(** What each failing run keeps holds after all of them. *)
Lemma failures_inv (P : nat -> St -> Prop) k err s s' err' :
  (forall n s s' e, P n s -> job s = (s', Some e) -> P (S n) s') ->
  P 0%nat s -> failures k err s = Some (s', err') -> P k s'.
Proof.
  intros Hstep H0. enough (forall n, P n s -> failures k err s = Some (s', err') -> P (n + k)%nat s') as H by exact (H 0%nat H0).
  clear H0. revert err s. induction k as [|k IH]; intros err s n Hn Hf; simpl in Hf; [simplify_eq; by rewrite Nat.add_0_r|].
  destruct (job s) as [s1 [e|]] eqn:Hj; [|done]. rewrite <- Nat.add_succ_comm. eapply IH; eauto.
Qed.

Lemma retry_loop_spec attempts i t maxT err s s' err' sleeps :
  retry_loop attempts i t maxT err s = (s', err', sleeps) ->
  Forall (fun d => d <= maxT) sleeps /\
  ((err' = None /\ (length sleeps < attempts)%nat /\
      exists s0 e0, failures (length sleeps) err s = Some (s0, e0) /\ job s0 = (s', None)) \/
   (length sleeps = attempts /\ failures attempts err s = Some (s', err'))).
Proof.
  revert i t err s s' err' sleeps.
  induction attempts as [|attempts IH]; intros i t err s s' err' sleeps; simpl.
  { intros [= -> -> <-]. split; [constructor|]. by right. }
  destruct (job s) as [s1 [e|]] eqn:Hj.
  - destruct (retry_loop _ _ _ _ _ _) as [[s2 err2] sl] eqn:Hl. intros [= -> -> <-].
    apply IH in Hl as [Hall Hd]. split.
    { constructor; [|done]. case_match; breflect; lia. }
    simpl. rewrite Hj. destruct Hd as [(-> & ? & ?)|(? & ?)]; [left|right]; auto with lia.
  - intros [= -> <- <-]. split; [constructor|]. left. split_and!; [done|simpl; lia|].
    by exists s, err.
Qed.
(** ** The JSON description *)
Definition quote : string := String "034"%char "".
Definition quoted (s : string) : string := (quote +:+ s +:+ quote)%string.
Definition nl : string := String newline "".

(** The attribute of one argument; [part] is never empty. *)
Definition arg_attribute (arg : string) : string :=
  let part := Split (TrimSpace arg) " "%char in
  let first := default ""%string (head part) in
  let last_ := default ""%string (last part) in
  if (length part <? 2)%nat then ("{" +:+ quoted "type" +:+ ":" +:+ quoted first +:+ "}")%string
  else if bool_decide (part !! 1%nat = Some "indexed"%string) && (2 <? length part)%nat then
    ("{" +:+ quoted "type" +:+ ":" +:+ quoted first +:+ "," +:+ quoted "name" +:+ ":" +:+ quoted last_
       +:+ "," +:+ quoted "indexed" +:+ ":true}")%string
  else
    ("{" +:+ quoted "type" +:+ ":" +:+ quoted first +:+ "," +:+ quoted "name" +:+ ":" +:+ quoted last_ +:+ "}")%string.

Definition MakeAbiFuncAttribute (args : string) : string :=
  let splittedArgs := Split args ","%char in
  if bool_decide (head splittedArgs = Some ""%string) then ""%string
  else Join ("," +:+ nl)%string (arg_attribute <$> splittedArgs).

(** A line of the JSON text, indented by [n] tabs. *)
Definition line (n : nat) (s : string) : string := (text (replicate n tab) +:+ s +:+ nl)%string.
Definition field (n : nat) (key val : string) : string := line n (quoted key +:+ ": " +:+ val +:+ ",")%string.

Definition functionJson (functionName inputArgs outputArgs stateMutability : string) (payable : bool) : string :=
  ("[" +:+ nl +:+ line 2 "{" +:+ field 3 "constant" "false" +:+ field 3 "inputs" ("[" +:+ inputArgs +:+ "]")
     +:+ field 3 "name" (quoted functionName) +:+ field 3 "outputs" ("[" +:+ outputArgs +:+ "]")
     +:+ field 3 "payable" (if payable then "true" else "false")
     +:+ field 3 "stateMutability" (quoted stateMutability)
     +:+ line 3 (quoted "type" +:+ ": " +:+ quoted "function") +:+ line 2 "}" +:+ line 1 "]"
     +:+ text [tab])%string.

Definition eventJson (eventName inputArgs : string) : string :=
  ("[" +:+ nl +:+ line 2 "{" +:+ field 3 "anonymous" "false" +:+ field 3 "inputs" ("[" +:+ inputArgs +:+ "]")
     +:+ field 3 "name" (quoted eventName) +:+ line 3 (quoted "type" +:+ ": " +:+ quoted "event")
     +:+ line 2 "}" +:+ text [tab] +:+ "]")%string.

Section package.
Context `{AbiPackage}.

Definition generateABI (functionName inputs outputs stateMutability : string) (payable : bool) : res ABI :=
  if bool_decide (functionName = ""%string) then Err ErrChainEmptyFuncStringParam else
  let inputArgs := MakeAbiFuncAttribute inputs in
  let outputArgs := MakeAbiFuncAttribute outputs in
  abi_JSON (functionJson functionName inputArgs outputArgs stateMutability payable).

Definition GenerateCallABI (functionName inputs outputs : string) : res ABI :=
  generateABI functionName inputs outputs "nonpayable" false.
Definition GenerateViewABI (functionName inputs outputs : string) : res ABI :=
  generateABI functionName inputs outputs "view" false.

Definition GenerateEventABI (eventName inputs : string) : res ABI :=
  if bool_decide (eventName = ""%string) then Err ErrChainEmptyEventNameStringParam else
  abi_JSON (eventJson eventName (MakeAbiFuncAttribute inputs)).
_ _ _ _ _ _ _
- Directions: Every line above that includes the word "exists" must appear in the answer.

- Written response:
      exists s0 e0, failures (length sleeps) err s = Some (s0, e0) /\ job s0 = (s', None)) \/
    by exists s, err.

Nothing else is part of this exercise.